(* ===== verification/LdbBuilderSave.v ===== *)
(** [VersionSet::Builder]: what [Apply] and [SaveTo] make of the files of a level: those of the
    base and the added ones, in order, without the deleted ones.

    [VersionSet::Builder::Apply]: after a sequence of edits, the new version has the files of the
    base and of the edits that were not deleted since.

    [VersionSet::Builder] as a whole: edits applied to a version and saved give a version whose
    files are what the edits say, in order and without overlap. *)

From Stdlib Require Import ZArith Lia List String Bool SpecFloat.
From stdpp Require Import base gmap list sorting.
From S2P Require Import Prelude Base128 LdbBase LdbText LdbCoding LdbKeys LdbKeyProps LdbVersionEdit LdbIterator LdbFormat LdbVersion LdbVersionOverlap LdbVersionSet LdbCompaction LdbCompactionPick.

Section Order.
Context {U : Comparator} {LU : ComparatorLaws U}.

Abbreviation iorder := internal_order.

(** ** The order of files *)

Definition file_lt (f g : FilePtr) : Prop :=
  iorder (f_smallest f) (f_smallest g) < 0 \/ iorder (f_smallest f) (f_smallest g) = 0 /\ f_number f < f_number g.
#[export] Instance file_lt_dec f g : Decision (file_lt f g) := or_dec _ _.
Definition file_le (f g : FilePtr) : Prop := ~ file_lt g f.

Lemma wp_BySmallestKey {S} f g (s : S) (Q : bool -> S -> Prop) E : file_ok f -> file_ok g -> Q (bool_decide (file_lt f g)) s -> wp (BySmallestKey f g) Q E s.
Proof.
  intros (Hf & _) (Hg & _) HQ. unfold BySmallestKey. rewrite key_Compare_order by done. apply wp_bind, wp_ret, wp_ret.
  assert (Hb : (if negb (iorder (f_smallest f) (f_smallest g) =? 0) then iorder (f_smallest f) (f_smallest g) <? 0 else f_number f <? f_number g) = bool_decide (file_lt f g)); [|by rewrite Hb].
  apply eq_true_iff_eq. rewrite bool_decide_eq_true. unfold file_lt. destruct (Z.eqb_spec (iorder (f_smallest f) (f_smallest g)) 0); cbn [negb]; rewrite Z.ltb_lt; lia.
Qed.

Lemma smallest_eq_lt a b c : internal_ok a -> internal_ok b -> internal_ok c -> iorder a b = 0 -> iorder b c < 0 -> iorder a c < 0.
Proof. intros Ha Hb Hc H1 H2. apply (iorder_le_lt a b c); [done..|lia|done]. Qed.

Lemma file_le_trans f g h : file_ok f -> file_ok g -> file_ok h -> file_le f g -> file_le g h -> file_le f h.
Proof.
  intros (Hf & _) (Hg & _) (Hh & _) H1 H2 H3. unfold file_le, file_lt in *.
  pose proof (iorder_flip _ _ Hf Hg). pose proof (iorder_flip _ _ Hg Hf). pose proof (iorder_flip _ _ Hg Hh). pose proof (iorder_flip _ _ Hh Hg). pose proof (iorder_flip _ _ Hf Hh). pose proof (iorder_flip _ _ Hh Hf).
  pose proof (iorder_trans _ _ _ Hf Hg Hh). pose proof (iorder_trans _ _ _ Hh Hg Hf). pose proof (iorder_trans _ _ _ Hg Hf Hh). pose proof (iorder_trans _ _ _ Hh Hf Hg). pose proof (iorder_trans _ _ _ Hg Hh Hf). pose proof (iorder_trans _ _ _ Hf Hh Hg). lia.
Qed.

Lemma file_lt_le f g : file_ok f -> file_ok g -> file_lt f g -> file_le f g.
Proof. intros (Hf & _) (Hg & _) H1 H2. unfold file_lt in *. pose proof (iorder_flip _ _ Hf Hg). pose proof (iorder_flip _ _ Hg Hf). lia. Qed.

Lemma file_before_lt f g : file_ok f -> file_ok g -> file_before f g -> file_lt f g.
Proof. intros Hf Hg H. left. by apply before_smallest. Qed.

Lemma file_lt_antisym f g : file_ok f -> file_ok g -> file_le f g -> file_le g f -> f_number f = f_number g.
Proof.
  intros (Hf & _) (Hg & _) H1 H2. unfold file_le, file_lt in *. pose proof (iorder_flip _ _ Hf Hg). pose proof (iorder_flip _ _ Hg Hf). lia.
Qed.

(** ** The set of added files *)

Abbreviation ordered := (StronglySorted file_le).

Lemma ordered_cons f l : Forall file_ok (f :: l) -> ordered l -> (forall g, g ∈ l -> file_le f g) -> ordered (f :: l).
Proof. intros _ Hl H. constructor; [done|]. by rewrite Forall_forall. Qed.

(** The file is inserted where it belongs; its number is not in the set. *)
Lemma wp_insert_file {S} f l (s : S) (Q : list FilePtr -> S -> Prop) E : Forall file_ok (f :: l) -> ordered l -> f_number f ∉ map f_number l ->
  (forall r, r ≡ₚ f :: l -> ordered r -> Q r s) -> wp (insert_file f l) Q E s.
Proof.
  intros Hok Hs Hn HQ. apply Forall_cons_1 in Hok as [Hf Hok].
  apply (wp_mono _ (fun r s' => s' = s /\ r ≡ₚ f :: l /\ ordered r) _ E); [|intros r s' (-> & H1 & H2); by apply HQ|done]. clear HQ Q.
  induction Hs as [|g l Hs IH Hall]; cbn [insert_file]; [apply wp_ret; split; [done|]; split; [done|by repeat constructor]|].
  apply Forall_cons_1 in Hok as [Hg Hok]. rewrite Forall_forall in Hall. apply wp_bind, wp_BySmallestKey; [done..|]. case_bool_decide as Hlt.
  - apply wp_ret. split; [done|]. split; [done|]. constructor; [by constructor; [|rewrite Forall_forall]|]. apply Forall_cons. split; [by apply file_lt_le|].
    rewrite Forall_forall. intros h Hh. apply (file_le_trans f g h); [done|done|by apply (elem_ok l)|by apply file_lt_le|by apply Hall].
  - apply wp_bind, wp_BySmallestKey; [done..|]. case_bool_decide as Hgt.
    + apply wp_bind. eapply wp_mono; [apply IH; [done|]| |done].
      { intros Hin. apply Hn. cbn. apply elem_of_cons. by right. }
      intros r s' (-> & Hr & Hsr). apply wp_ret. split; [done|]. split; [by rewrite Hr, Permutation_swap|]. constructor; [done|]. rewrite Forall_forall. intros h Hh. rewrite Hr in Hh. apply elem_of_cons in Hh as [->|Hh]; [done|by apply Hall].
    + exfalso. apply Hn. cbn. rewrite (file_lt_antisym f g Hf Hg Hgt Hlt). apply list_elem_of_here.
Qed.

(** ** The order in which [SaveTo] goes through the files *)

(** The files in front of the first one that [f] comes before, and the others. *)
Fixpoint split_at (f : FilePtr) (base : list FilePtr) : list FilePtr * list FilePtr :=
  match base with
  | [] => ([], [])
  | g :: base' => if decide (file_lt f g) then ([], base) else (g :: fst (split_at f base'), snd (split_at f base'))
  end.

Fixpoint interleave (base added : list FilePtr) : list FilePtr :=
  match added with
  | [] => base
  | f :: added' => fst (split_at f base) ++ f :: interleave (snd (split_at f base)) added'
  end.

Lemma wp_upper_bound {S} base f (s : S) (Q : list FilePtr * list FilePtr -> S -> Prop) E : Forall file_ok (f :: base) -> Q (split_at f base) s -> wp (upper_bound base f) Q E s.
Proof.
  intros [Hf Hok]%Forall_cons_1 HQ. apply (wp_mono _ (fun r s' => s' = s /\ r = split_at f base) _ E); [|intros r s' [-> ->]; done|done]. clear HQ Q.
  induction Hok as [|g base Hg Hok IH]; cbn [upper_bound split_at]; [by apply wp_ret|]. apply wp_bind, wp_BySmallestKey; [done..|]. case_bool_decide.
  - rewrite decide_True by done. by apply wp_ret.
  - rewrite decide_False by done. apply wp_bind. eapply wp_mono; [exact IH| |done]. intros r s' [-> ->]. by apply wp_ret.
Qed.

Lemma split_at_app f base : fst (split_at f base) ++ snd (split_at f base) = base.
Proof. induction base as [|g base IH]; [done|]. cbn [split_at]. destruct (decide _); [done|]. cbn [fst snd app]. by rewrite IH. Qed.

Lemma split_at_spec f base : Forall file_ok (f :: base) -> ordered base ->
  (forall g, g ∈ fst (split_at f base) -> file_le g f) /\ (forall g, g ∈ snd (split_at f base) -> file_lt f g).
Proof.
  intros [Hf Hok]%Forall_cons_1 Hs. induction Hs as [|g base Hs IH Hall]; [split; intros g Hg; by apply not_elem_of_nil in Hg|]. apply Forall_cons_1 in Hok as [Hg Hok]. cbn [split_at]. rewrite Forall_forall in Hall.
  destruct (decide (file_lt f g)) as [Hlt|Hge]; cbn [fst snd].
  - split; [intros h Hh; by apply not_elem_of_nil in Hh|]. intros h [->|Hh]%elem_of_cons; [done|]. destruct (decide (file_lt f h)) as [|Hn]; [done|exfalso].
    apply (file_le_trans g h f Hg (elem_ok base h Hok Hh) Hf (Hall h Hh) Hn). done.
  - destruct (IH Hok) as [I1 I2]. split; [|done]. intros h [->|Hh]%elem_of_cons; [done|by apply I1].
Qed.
☆ ☆ ☆ ☆ ☆ ☆ ☆
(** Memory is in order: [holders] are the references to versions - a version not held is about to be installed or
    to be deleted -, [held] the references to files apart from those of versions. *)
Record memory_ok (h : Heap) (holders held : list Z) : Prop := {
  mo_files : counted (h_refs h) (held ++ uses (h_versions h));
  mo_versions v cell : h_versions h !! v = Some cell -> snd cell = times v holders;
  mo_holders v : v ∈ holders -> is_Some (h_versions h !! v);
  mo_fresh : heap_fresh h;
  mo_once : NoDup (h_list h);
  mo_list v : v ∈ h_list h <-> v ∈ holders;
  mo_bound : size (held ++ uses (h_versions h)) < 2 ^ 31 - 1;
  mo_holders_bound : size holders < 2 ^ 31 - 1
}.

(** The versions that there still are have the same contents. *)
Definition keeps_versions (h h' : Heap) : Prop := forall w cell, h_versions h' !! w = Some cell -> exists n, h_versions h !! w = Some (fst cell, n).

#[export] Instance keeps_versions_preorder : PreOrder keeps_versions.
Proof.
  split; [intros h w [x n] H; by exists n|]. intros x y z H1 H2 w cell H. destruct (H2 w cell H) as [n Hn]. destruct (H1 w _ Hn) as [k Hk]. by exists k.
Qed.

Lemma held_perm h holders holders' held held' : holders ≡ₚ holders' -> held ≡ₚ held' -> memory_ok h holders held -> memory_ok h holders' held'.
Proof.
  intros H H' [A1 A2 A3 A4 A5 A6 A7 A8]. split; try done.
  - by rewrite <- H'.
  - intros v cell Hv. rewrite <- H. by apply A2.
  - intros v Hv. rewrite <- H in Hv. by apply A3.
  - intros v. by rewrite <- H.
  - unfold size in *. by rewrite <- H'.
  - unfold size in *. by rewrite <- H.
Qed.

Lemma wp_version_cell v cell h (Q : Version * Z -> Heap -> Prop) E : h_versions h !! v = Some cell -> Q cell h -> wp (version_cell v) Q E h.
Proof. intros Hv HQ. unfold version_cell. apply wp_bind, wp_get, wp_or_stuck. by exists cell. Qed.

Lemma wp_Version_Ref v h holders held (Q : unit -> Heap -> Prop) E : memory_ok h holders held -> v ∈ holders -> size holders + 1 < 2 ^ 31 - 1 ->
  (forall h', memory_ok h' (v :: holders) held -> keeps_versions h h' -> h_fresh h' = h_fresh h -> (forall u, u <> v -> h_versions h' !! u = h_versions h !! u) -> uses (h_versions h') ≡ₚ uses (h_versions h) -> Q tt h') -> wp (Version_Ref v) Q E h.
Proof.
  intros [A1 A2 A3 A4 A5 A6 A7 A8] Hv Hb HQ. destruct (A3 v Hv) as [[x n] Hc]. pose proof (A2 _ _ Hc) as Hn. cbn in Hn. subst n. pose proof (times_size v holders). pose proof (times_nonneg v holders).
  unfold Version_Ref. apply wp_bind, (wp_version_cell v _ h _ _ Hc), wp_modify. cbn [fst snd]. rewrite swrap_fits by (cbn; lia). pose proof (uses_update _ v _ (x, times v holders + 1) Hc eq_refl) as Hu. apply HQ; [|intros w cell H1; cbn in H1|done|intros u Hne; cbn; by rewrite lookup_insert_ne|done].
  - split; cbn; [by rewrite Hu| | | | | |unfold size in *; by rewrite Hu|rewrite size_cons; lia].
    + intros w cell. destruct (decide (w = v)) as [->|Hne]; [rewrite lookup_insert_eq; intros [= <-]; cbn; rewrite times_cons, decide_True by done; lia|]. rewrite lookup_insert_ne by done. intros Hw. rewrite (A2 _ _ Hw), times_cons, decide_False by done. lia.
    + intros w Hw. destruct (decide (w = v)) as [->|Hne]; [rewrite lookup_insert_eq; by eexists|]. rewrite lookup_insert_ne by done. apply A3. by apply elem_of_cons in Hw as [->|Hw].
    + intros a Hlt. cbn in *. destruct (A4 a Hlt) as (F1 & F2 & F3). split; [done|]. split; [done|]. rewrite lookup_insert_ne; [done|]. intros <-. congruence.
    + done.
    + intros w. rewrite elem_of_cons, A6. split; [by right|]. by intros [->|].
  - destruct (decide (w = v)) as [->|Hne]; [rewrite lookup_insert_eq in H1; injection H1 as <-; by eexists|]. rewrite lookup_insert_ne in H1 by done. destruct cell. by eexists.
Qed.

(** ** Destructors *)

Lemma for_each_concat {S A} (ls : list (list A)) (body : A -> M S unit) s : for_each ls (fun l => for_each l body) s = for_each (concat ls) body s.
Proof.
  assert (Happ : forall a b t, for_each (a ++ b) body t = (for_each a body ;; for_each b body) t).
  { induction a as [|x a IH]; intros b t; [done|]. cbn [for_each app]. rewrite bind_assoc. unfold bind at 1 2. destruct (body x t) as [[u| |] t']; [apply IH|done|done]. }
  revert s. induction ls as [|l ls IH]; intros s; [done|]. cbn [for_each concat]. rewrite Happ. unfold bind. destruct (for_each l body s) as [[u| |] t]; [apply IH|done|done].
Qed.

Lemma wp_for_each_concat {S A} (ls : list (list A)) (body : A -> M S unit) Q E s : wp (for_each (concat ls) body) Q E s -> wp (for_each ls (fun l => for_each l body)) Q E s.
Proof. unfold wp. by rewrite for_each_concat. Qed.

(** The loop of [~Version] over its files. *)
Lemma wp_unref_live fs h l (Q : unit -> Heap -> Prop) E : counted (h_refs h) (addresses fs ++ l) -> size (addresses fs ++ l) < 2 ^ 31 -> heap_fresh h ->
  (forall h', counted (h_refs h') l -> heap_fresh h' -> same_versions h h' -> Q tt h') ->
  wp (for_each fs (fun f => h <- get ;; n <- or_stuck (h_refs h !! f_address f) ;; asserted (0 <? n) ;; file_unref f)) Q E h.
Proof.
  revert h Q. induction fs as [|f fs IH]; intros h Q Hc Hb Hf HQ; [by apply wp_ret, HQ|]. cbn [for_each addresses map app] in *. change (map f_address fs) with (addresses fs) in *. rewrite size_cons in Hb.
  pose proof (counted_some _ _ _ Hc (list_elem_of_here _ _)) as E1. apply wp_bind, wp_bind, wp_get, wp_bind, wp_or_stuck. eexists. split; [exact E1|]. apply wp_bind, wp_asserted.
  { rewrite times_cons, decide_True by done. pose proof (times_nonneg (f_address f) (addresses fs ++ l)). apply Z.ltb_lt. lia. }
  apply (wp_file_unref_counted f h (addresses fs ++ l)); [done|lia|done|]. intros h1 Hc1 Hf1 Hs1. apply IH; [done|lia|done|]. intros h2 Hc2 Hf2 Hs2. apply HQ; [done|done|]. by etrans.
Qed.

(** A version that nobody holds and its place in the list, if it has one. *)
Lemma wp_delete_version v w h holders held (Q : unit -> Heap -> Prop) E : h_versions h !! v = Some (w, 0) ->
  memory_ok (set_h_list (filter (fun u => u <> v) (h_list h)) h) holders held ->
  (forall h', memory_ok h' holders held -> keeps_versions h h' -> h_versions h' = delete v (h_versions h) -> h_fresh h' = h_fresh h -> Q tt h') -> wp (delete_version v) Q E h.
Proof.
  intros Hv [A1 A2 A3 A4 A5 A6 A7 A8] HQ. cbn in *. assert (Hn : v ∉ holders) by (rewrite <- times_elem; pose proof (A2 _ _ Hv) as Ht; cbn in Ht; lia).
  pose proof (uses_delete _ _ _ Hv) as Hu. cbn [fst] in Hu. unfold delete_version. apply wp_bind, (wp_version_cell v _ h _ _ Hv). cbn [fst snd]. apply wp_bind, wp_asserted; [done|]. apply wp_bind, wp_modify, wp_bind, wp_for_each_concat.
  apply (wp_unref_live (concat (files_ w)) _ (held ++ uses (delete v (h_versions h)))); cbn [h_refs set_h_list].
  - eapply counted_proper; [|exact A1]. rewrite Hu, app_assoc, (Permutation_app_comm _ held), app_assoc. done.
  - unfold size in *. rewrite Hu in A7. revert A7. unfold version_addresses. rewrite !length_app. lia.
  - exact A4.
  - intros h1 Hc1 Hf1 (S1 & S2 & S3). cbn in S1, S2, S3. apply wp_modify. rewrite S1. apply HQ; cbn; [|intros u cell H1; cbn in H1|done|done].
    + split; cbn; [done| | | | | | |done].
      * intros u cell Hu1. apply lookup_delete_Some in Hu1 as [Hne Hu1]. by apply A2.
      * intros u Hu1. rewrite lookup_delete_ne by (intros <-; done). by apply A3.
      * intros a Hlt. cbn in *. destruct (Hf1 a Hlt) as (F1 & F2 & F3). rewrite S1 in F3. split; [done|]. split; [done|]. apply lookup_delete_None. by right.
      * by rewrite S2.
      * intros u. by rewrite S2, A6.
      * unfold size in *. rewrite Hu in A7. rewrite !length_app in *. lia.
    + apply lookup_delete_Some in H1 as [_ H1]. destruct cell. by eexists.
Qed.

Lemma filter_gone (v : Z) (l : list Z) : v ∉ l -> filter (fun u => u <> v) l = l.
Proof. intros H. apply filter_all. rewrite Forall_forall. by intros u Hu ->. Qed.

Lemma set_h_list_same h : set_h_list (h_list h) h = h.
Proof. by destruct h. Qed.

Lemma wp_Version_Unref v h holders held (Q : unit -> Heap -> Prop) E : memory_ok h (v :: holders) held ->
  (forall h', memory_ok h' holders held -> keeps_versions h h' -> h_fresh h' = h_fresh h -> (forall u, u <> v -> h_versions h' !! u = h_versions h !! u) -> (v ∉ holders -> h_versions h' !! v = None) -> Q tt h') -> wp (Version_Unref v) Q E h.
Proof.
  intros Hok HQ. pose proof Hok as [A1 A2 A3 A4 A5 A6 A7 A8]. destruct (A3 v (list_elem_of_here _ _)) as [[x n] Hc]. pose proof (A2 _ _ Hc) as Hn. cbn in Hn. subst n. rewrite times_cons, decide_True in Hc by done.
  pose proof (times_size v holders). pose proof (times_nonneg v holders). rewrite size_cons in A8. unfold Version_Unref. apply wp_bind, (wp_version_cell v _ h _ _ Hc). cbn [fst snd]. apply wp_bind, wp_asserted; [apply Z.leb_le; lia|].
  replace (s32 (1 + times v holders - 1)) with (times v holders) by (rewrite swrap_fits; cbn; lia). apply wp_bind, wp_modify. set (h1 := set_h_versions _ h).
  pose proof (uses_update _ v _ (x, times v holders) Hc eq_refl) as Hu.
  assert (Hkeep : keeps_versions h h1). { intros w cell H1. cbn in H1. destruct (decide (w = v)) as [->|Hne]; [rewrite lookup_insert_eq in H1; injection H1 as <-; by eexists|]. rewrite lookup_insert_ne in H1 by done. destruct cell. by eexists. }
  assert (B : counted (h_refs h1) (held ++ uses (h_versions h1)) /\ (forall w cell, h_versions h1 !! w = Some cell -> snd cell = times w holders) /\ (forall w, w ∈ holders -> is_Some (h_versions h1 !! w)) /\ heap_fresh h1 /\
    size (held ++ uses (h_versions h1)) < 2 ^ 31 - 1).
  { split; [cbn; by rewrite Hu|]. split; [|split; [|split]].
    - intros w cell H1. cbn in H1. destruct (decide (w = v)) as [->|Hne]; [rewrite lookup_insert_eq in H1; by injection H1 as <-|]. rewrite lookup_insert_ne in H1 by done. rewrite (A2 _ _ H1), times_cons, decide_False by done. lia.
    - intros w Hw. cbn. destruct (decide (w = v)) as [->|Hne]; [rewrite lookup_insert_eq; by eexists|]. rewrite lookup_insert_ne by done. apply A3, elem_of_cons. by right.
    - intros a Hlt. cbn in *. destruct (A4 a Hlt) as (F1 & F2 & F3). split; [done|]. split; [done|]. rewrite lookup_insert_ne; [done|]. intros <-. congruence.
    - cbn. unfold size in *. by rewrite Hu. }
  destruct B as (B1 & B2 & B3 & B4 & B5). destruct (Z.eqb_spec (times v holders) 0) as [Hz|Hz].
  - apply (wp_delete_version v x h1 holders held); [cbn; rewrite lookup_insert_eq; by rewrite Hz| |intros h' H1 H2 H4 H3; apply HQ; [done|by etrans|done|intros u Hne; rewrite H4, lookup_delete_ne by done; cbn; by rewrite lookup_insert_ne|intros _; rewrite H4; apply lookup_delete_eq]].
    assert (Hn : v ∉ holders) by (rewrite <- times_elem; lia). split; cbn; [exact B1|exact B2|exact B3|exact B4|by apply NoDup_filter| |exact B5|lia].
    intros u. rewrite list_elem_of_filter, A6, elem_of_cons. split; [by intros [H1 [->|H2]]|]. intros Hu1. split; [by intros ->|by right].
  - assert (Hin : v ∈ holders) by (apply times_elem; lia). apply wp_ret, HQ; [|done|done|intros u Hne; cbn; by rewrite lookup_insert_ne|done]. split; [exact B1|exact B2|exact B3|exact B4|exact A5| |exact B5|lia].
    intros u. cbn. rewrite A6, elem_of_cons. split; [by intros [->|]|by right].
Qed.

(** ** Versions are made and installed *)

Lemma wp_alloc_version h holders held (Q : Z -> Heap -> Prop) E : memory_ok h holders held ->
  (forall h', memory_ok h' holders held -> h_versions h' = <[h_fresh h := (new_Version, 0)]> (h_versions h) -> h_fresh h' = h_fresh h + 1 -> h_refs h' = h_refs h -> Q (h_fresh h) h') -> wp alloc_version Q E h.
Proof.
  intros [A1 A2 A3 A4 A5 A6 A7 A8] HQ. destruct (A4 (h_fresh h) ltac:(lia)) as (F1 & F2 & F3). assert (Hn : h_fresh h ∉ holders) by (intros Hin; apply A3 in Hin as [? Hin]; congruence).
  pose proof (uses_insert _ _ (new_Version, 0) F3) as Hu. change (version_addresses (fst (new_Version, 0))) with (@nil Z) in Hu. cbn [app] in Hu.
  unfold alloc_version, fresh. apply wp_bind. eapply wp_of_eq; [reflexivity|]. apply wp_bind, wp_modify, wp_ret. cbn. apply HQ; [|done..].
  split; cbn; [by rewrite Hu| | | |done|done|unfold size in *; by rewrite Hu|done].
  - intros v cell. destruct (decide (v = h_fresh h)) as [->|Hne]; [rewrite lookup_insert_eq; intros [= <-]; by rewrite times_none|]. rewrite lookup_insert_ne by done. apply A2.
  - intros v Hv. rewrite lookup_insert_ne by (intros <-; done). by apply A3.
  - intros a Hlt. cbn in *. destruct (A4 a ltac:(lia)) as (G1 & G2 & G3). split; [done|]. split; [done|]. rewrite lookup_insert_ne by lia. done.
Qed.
☆ ☆ ☆ ☆ ☆ ☆ ☆
Exercise objective: Using the listing above, return word for word each line from the one that has "Definition file_le (f" through the one that has "intros (Hf & _) (Hg & _) (Hh", and no line outside that range.

Completed task:
Definition file_le (f g : FilePtr) : Prop := ~ file_lt g f.

Lemma wp_BySmallestKey {S} f g (s : S) (Q : bool -> S -> Prop) E : file_ok f -> file_ok g -> Q (bool_decide (file_lt f g)) s -> wp (BySmallestKey f g) Q E s.
Proof.
  intros (Hf & _) (Hg & _) HQ. unfold BySmallestKey. rewrite key_Compare_order by done. apply wp_bind, wp_ret, wp_ret.
  assert (Hb : (if negb (iorder (f_smallest f) (f_smallest g) =? 0) then iorder (f_smallest f) (f_smallest g) <? 0 else f_number f <? f_number g) = bool_decide (file_lt f g)); [|by rewrite Hb].
  apply eq_true_iff_eq. rewrite bool_decide_eq_true. unfold file_lt. destruct (Z.eqb_spec (iorder (f_smallest f) (f_smallest g)) 0); cbn [negb]; rewrite Z.ltb_lt; lia.
Qed.

Lemma smallest_eq_lt a b c : internal_ok a -> internal_ok b -> internal_ok c -> iorder a b = 0 -> iorder b c < 0 -> iorder a c < 0.
Proof. intros Ha Hb Hc H1 H2. apply (iorder_le_lt a b c); [done..|lia|done]. Qed.

Lemma file_le_trans f g h : file_ok f -> file_ok g -> file_ok h -> file_le f g -> file_le g h -> file_le f h.
Proof.
  intros (Hf & _) (Hg & _) (Hh & _) H1 H2 H3. unfold file_le, file_lt in *.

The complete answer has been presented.